> What is being asked
Nothing in the listing may be skipped; transcribe all of it as written.

*** Opening Extracted records ***

(** * Calendar application: month grid, event list and REST event store

    A shallow embedding of [script.js] (the browser calendar) and of the
    Express/MongoDB event server, with the properties of the grid layout,
    the per-day event filter, the conflict flags, the navigation handlers,
    the add-event form and the three REST handlers.

    Conventions.
    - JavaScript numbers that hold integers are [Z]; every integer the
      handlers compute is far below 2^53 in magnitude, where double
      arithmetic is exact.  A number that may be [NaN] is an [option Z]
      with [None] for [NaN].
    - [Date] follows the ECMAScript algorithms (DayFromYear, YearFromTime,
      MonthFromTime, DateFromTime, WeekDay, MakeDay, MakeDate, LocalTime,
      UTC, TimeClip and the two-digit-year rule of the constructor).  The
      local time zone and the locale texts belong to the host and are
      parameters of the model.
    - The DOM is a tree of records: a cell carries its class list, its day
      number, its [data-date] and click target, and its event boxes.  What
      the script reads from the markup of the page, which is not part of
      the script, is a parameter too. *)

From stdpp Require Import base list strings sorting pretty.
From Stdlib Require Import ZArith Lia.

Local Open Scope Z_scope.

(** ** ECMAScript [Date] *)

Module JsDate.

Definition msPerDay : Z := 86400000.

(** Day number and time within the day of a time value. *)
Definition Day (t : Z) : Z := t / msPerDay.
Definition TimeWithinDay (t : Z) : Z := t mod msPerDay.

Definition DaysInYear (y : Z) : Z :=
  if negb (y mod 4 =? 0) then 365
  else if negb (y mod 100 =? 0) then 366
  else if negb (y mod 400 =? 0) then 365
  else 366.

(** Day number of the first day of year [y]. *)
Definition DayFromYear (y : Z) : Z :=
  365 * (y - 1970) + (y - 1969) / 4 - (y - 1901) / 100 + (y - 1601) / 400.

Definition TimeFromYear (y : Z) : Z := msPerDay * DayFromYear y.

(** ECMAScript defines YearFromTime(t) as the largest [y] with
    [TimeFromYear y <= t].  It is computed here from the mean year length
    (146097 days in 400 years) and adjusted by at most one year; lemma
    [YearFromDay_largest] below shows that this is that largest [y]. *)
Definition YearFromDay (d : Z) : Z :=
  let e := 1970 + (d * 400) / 146097 in
  if DayFromYear (e + 1) <=? d then e + 1
  else if DayFromYear e <=? d then e
  else e - 1.

Definition YearFromTime (t : Z) : Z := YearFromDay (Day t).

Definition InLeapYear (t : Z) : Z :=
  if DaysInYear (YearFromTime t) =? 366 then 1 else 0.

Definition DayWithinYear (t : Z) : Z := Day t - DayFromYear (YearFromTime t).

Definition MonthFromTime (t : Z) : Z :=
  let w := DayWithinYear t in
  let l := InLeapYear t in
  if w <? 31 then 0
  else if w <? 59 + l then 1
  else if w <? 90 + l then 2
  else if w <? 120 + l then 3
  else if w <? 151 + l then 4
  else if w <? 181 + l then 5
  else if w <? 212 + l then 6
  else if w <? 243 + l then 7
  else if w <? 273 + l then 8
  else if w <? 304 + l then 9
  else if w <? 334 + l then 10
  else 11.

Definition DateFromTime (t : Z) : Z :=
  let w := DayWithinYear t in
  let l := InLeapYear t in
  match MonthFromTime t with
  | 0 => w + 1
  | 1 => w - 30
  | 2 => w - 58 - l
  | 3 => w - 89 - l
  | 4 => w - 119 - l
  | 5 => w - 150 - l
  | 6 => w - 180 - l
  | 7 => w - 211 - l
  | 8 => w - 242 - l
  | 9 => w - 272 - l
  | 10 => w - 303 - l
  | _ => w - 333 - l
  end.

Definition WeekDay (t : Z) : Z := (Day t + 4) mod 7.

(** Days of year [y] that precede month [mn] (0-based). *)
Definition DaysBeforeMonth (y mn : Z) : Z :=
  let l := if DaysInYear y =? 366 then 1 else 0 in
  match mn with
  | 0 => 0
  | 1 => 31
  | 2 => 59 + l
  | 3 => 90 + l
  | 4 => 120 + l
  | 5 => 151 + l
  | 6 => 181 + l
  | 7 => 212 + l
  | 8 => 243 + l
  | 9 => 273 + l
  | 10 => 304 + l
  | _ => 334 + l
  end.

(** MakeDay: months outside 0..11 carry into the year; the day of the
    month is an offset from the first of the month, so that day 0 is the
    last day of the month before. *)
Definition MakeDay (year month date : Z) : Z :=
  let ym := year + month / 12 in
  let mn := month mod 12 in
  DayFromYear ym + DaysBeforeMonth ym mn + date - 1.

Definition MakeDate (day time : Z) : Z := day * msPerDay + time.

(** TimeClip: a time value further than 8.64e15 ms from the epoch is NaN. *)
Definition TimeClip (t : Z) : option Z :=
  if Z.abs t <=? 8640000000000000 then Some t else None.

(** A Date object is its time value; [None] is an invalid Date. *)
Definition Date : Type := option Z.

(** The year the Date constructor takes [year] to mean: a year in 0..99
    means 1900 + year. *)
Definition two_digit_rule (year : Z) : Z :=
  if (0 <=? year) && (year <=? 99) then 1900 + year else year.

*** Closing Extracted records ***

> Result
(** * Calendar application: month grid, event list and REST event store

    A shallow embedding of [script.js] (the browser calendar) and of the
    Express/MongoDB event server, with the properties of the grid layout,
    the per-day event filter, the conflict flags, the navigation handlers,
    the add-event form and the three REST handlers.

    Conventions.
    - JavaScript numbers that hold integers are [Z]; every integer the
      handlers compute is far below 2^53 in magnitude, where double
      arithmetic is exact.  A number that may be [NaN] is an [option Z]
      with [None] for [NaN].
    - [Date] follows the ECMAScript algorithms (DayFromYear, YearFromTime,
      MonthFromTime, DateFromTime, WeekDay, MakeDay, MakeDate, LocalTime,
      UTC, TimeClip and the two-digit-year rule of the constructor).  The
      local time zone and the locale texts belong to the host and are
      parameters of the model.
    - The DOM is a tree of records: a cell carries its class list, its day
      number, its [data-date] and click target, and its event boxes.  What
      the script reads from the markup of the page, which is not part of
      the script, is a parameter too. *)

From stdpp Require Import base list strings sorting pretty.
From Stdlib Require Import ZArith Lia.

Local Open Scope Z_scope.

(** ** ECMAScript [Date] *)

Module JsDate.

Definition msPerDay : Z := 86400000.

(** Day number and time within the day of a time value. *)
Definition Day (t : Z) : Z := t / msPerDay.
Definition TimeWithinDay (t : Z) : Z := t mod msPerDay.

Definition DaysInYear (y : Z) : Z :=
  if negb (y mod 4 =? 0) then 365
  else if negb (y mod 100 =? 0) then 366
  else if negb (y mod 400 =? 0) then 365
  else 366.

(** Day number of the first day of year [y]. *)
Definition DayFromYear (y : Z) : Z :=
  365 * (y - 1970) + (y - 1969) / 4 - (y - 1901) / 100 + (y - 1601) / 400.

Definition TimeFromYear (y : Z) : Z := msPerDay * DayFromYear y.

(** ECMAScript defines YearFromTime(t) as the largest [y] with
    [TimeFromYear y <= t].  It is computed here from the mean year length
    (146097 days in 400 years) and adjusted by at most one year; lemma
    [YearFromDay_largest] below shows that this is that largest [y]. *)
Definition YearFromDay (d : Z) : Z :=
  let e := 1970 + (d * 400) / 146097 in
  if DayFromYear (e + 1) <=? d then e + 1
  else if DayFromYear e <=? d then e
  else e - 1.

Definition YearFromTime (t : Z) : Z := YearFromDay (Day t).

Definition InLeapYear (t : Z) : Z :=
  if DaysInYear (YearFromTime t) =? 366 then 1 else 0.

Definition DayWithinYear (t : Z) : Z := Day t - DayFromYear (YearFromTime t).

Definition MonthFromTime (t : Z) : Z :=
  let w := DayWithinYear t in
  let l := InLeapYear t in
  if w <? 31 then 0
  else if w <? 59 + l then 1
  else if w <? 90 + l then 2
  else if w <? 120 + l then 3
  else if w <? 151 + l then 4
  else if w <? 181 + l then 5
  else if w <? 212 + l then 6
  else if w <? 243 + l then 7
  else if w <? 273 + l then 8
  else if w <? 304 + l then 9
  else if w <? 334 + l then 10
  else 11.

Definition DateFromTime (t : Z) : Z :=
  let w := DayWithinYear t in
  let l := InLeapYear t in
  match MonthFromTime t with
  | 0 => w + 1
  | 1 => w - 30
  | 2 => w - 58 - l
  | 3 => w - 89 - l
  | 4 => w - 119 - l
  | 5 => w - 150 - l
  | 6 => w - 180 - l
  | 7 => w - 211 - l
  | 8 => w - 242 - l
  | 9 => w - 272 - l
  | 10 => w - 303 - l
  | _ => w - 333 - l
  end.

Definition WeekDay (t : Z) : Z := (Day t + 4) mod 7.

(** Days of year [y] that precede month [mn] (0-based). *)
Definition DaysBeforeMonth (y mn : Z) : Z :=
  let l := if DaysInYear y =? 366 then 1 else 0 in
  match mn with
  | 0 => 0
  | 1 => 31
  | 2 => 59 + l
  | 3 => 90 + l
  | 4 => 120 + l
  | 5 => 151 + l
  | 6 => 181 + l
  | 7 => 212 + l
  | 8 => 243 + l
  | 9 => 273 + l
  | 10 => 304 + l
  | _ => 334 + l
  end.

(** MakeDay: months outside 0..11 carry into the year; the day of the
    month is an offset from the first of the month, so that day 0 is the
    last day of the month before. *)
Definition MakeDay (year month date : Z) : Z :=
  let ym := year + month / 12 in
  let mn := month mod 12 in
  DayFromYear ym + DaysBeforeMonth ym mn + date - 1.

Definition MakeDate (day time : Z) : Z := day * msPerDay + time.

(** TimeClip: a time value further than 8.64e15 ms from the epoch is NaN. *)
Definition TimeClip (t : Z) : option Z :=
  if Z.abs t <=? 8640000000000000 then Some t else None.

(** A Date object is its time value; [None] is an invalid Date. *)
Definition Date : Type := option Z.

(** The year the Date constructor takes [year] to mean: a year in 0..99
    means 1900 + year. *)
Definition two_digit_rule (year : Z) : Z :=
  if (0 <=? year) && (year <=? 99) then 1900 + year else year.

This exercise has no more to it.